Monday, March 8, 2021

Why no backdrops?

Why I didn't add backdrops (other than the room walls) to my layout can be summarized by this photo. 
 
I got an interesting email on one of my recent video layout updates the other day. ***

Essentially, the email questioned why I didn't include backdrops along behind both peninsulas and behind the "front" section of the layout where the Enosburg Falls and "Junction" scenes are located. An earlier view of the layout from the front "viewing aisle" is shown below for reference:


There's a couple of reasons I didn't include backdrops on those sections of the layout. In no particular order they are:

1. One of the toughest things to deal with in model photography and videography are shadows reflected from the 3-d world onto the 2-d wall, which is supposed to represent sky. Last time I checked, the sky outside my window doesn't reflect anything. 

Adding more backdrops is simply adding more walls - creating more distracting shadows that have to be addressed. 

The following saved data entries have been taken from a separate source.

Lemma rep_read_kops d A now reader peer :
  Rep d A → wf A → is_u64 reader → is_u64 peer → 0 < cnt (unread_from peer reader) (msgs A) →
  Rep (db_write d (enc_ops (read_kops A now reader peer (ids_where (in_dialog reader peer) (msgs A)) ++
        read_counter_kops A reader peer))) (read_all A now reader peer).
Proof.
  intros HR Hwf Hr Hp Hpos. apply rep_read; [done|done|..].
  - apply list.Forall_forall. intros op [Hop|Hop]%elem_of_app.
    + apply read_kops_elem in Hop as (k & m & _ & Hm & _ & [->|[_ ->]]); cbn; [|split; [done|]]; by eapply mid_u64.
    + unfold read_counter_kops in Hop. rewrite !elem_of_cons, elem_of_nil in Hop.
      destruct Hop as [->|[->|[->|[]]]]; done.
  - intros key v [Hop|Hop]%elem_of_app.
    + apply read_kops_elem in Hop as (k & m & _ & Hm & Hu & Hop). left. exists k, m. destruct Hop as [?|[_ ?]]; auto.
    + unfold read_counter_kops in Hop. rewrite !elem_of_cons, elem_of_nil in Hop. tauto.
  - intros k m Hm Hu. rewrite fmap_app, !elem_of_app.
    assert (Hk : k ∈ ids_where (in_dialog reader peer) (msgs A)).
    { apply elem_of_ids_where. exists m. split; [done|]. apply unread_from_spec in Hu as (<- & <- & _).
      apply between_parties. by right. }
    split; [|intros Hst]; left; apply list_elem_of_fmap.
    + exists (KM k, Some (record_text (mark_read now m))). split; [done|]. apply read_kops_elem. eauto 10.
    + exists (KP reader k, None). split; [done|]. apply read_kops_elem. eauto 10.
  - rewrite fmap_app, elem_of_app. right. left.
  - rewrite fmap_app, elem_of_app. right. right. left.
  - rewrite fmap_app, elem_of_app. right. right. right. left.
Qed.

2. Somewhat related to #1 is the issues with lighting that additional backdrops would introduce. If there's one area where we model railroaders really need to focus it's on thinking through and improving layout room lighting. I really failed in this area on my previous layout, and although I feel the current layout room lighting is better,  it's far short of ideal. 

More backdrops means more light is getting blocked from reaching the layout - the solution of just adding more light fixtures in the hope the problem goes away only goes so far!

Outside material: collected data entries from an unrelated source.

(** The numbers of a snapshot have their width. *)
Definition snapshot_typed (s : UploadSnapshotView) : Prop :=
  is_u64 (session_size (bundle_session (snapshot_bundle s))) ∧
  is_u64 (session_chunk (bundle_session (snapshot_bundle s))) ∧
  Forall (λ c, is_u64 (chunk_index c)) (snapshot_chunks s).

Definition stored_at_index (cs : list UploadChunkView) (i : Z) : Prop :=
  ∃ c, c ∈ cs ∧ chunk_index c = i ∧ chunk_status c = kStored.

(** Chunks that lie one behind the other up to [size]. *)
Fixpoint tiles (offset : Z) (cs : list UploadChunkView) (size : Z) : Prop :=
  match cs with
  | [] => offset = size
  | c :: cs => byte_offset c = offset ∧ tiles (offset + chunk_size c) cs size
  end.

(** ** Ranges *)

Definition in_range (i : Z) (r : ChunkIndexRange) : Prop := start_index r ≤ i ≤ end_index r.
Definition covered (l : list ChunkIndexRange) (i : Z) : Prop := ∃ r, r ∈ l ∧ in_range i r.

(** Ranges in order with a gap between each two. *)
Definition separated (l : list ChunkIndexRange) : Prop :=
  Forall (λ r, start_index r ≤ end_index r) l ∧
  StronglySorted (λ r r', end_index r + 1 < start_index r') l.

(** The ranges of the loop, newest first, all below [b]. *)
Fixpoint ranges_ok (b : Z) (l : list ChunkIndexRange) : Prop :=
  match l with
  | [] => True
  | r :: l => 0 ≤ start_index r ≤ end_index r ∧ end_index r < b ∧ ranges_ok (start_index r - 1) l
  end.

3. Multiple peninsulas broken up with backdrops may help create a sense of isolation and distance - and if that's the goal that's fine. But such a benchwork footprint usually means narrow shelves (a few inches on each side of the track has been promoted by some) which may serve the purpose of stretching the mainline length but at the expense of visual impact. The only photo angle available is the "extreme 3/4 wedge shot." Worse than that, when viewing the layout in person you will find it a struggle to achieve the sense of a train in the environment - it usually looks like exactly what it is - a model train running along a narrow shelf with a modicum of scenery on each side. 

The 3/4 wedgie view of a train - you better like this perspective - a lot - unless you include some deeper scenes somewhere on your layout. 

4. The last, and perhaps most important reason I didn't add a bunch of backdrops to the layout room is simply the fact that I enjoy stepping back and surveying the landscape. In person it's pleasant to look at the layout. And, when you drop the camera down to eye level you can achieve some truly deep, realistic vistas. 

If you don't care for my thoughts on rabbit warren layout design, you don't want to hear about my preference for continuous running! 

(***I tried to illustrate some of this in my latest video layout update - you can see that on YouTube by clicking HERE. )


Friday, March 5, 2021

Milk Car Quandry

 One of the dogs has been a little under the weather this week, and she's really not supposed to go up and down stairs - and if I go downstairs and she doesn't, well, let's just say I hear all about it - the constant baying of an angry basset hound is not conducive to getting work done on the layout. 

So I've been spending my hobby time this week upstairs working on a couple of article drafts and finalizing a clinic I'd started putting together back in the pre-Covid days. 

One of the things I've been researching are the creameries, and associated milk cars, along the Richford branch. 

To start with every town along the branch had at least one active creamery. 

Most milk cars were either railroad owned (CV, B&M, etc...) or were private owner cars (GPEX perhaps the most numerous but there were others) leased to various dairy companies (Borden's, Hood, Whiting, etc ...). The leasee names were stenciled on the sides of the car, and, for obvious reasons, you wouldn't find a Hood car spotted at a Whiting creamery (or vice versa). Complicating matters, the specific car number may have been lettered for Whiting one year and Borden's the next! 

My research, using a variety of sources, has led me to:

1. The Richford creamery was an H. P. Hood Creamery at the time I'm modeling. 

2. Enosburg Falls had a creamery (Paul Dolkos has built the model of it for me), New England Dairies that shipped cans of milk in a CV car, so that's covered. 

4. There was also a condensary in Enosburg Falls, but frankly that deserves its own blog post. 

5. Which leads to East Berkshire. I know there was a creamery in East Berkshire, and I know it was a United Farmers Co-Op, since it said so on the side in huge lettering, and it's listed in the CV list of customers for East Berkshire. (Just beneath another creamery!).  


Which leads to the question - what kind of milk cars would be delivered to this creamery? 
And what how would they be lettered? 

I know United Farmers had a couple of cars lettered for them - the 53-foot wood cars that are identical to express reefers without ice bunkers and roof hatches. 
But all the references I can find inidcate these United Farmers cars were in dedicated service on the B&M between Boston and Morrisville, Vt. Walthers even made a two-pack of them - 


Any help/thoughts/references, etc... would be appreciated. At this point I'd settle for a couple of prototype photos showing the United Farmers cars in something other than the round logo scheme on the Walthers models. Tichy makes decals for United Farmers that are more typical of the later era plain green cars with Deluxe lettering - but I can't find a picture of a United Farmers car painted in that scheme!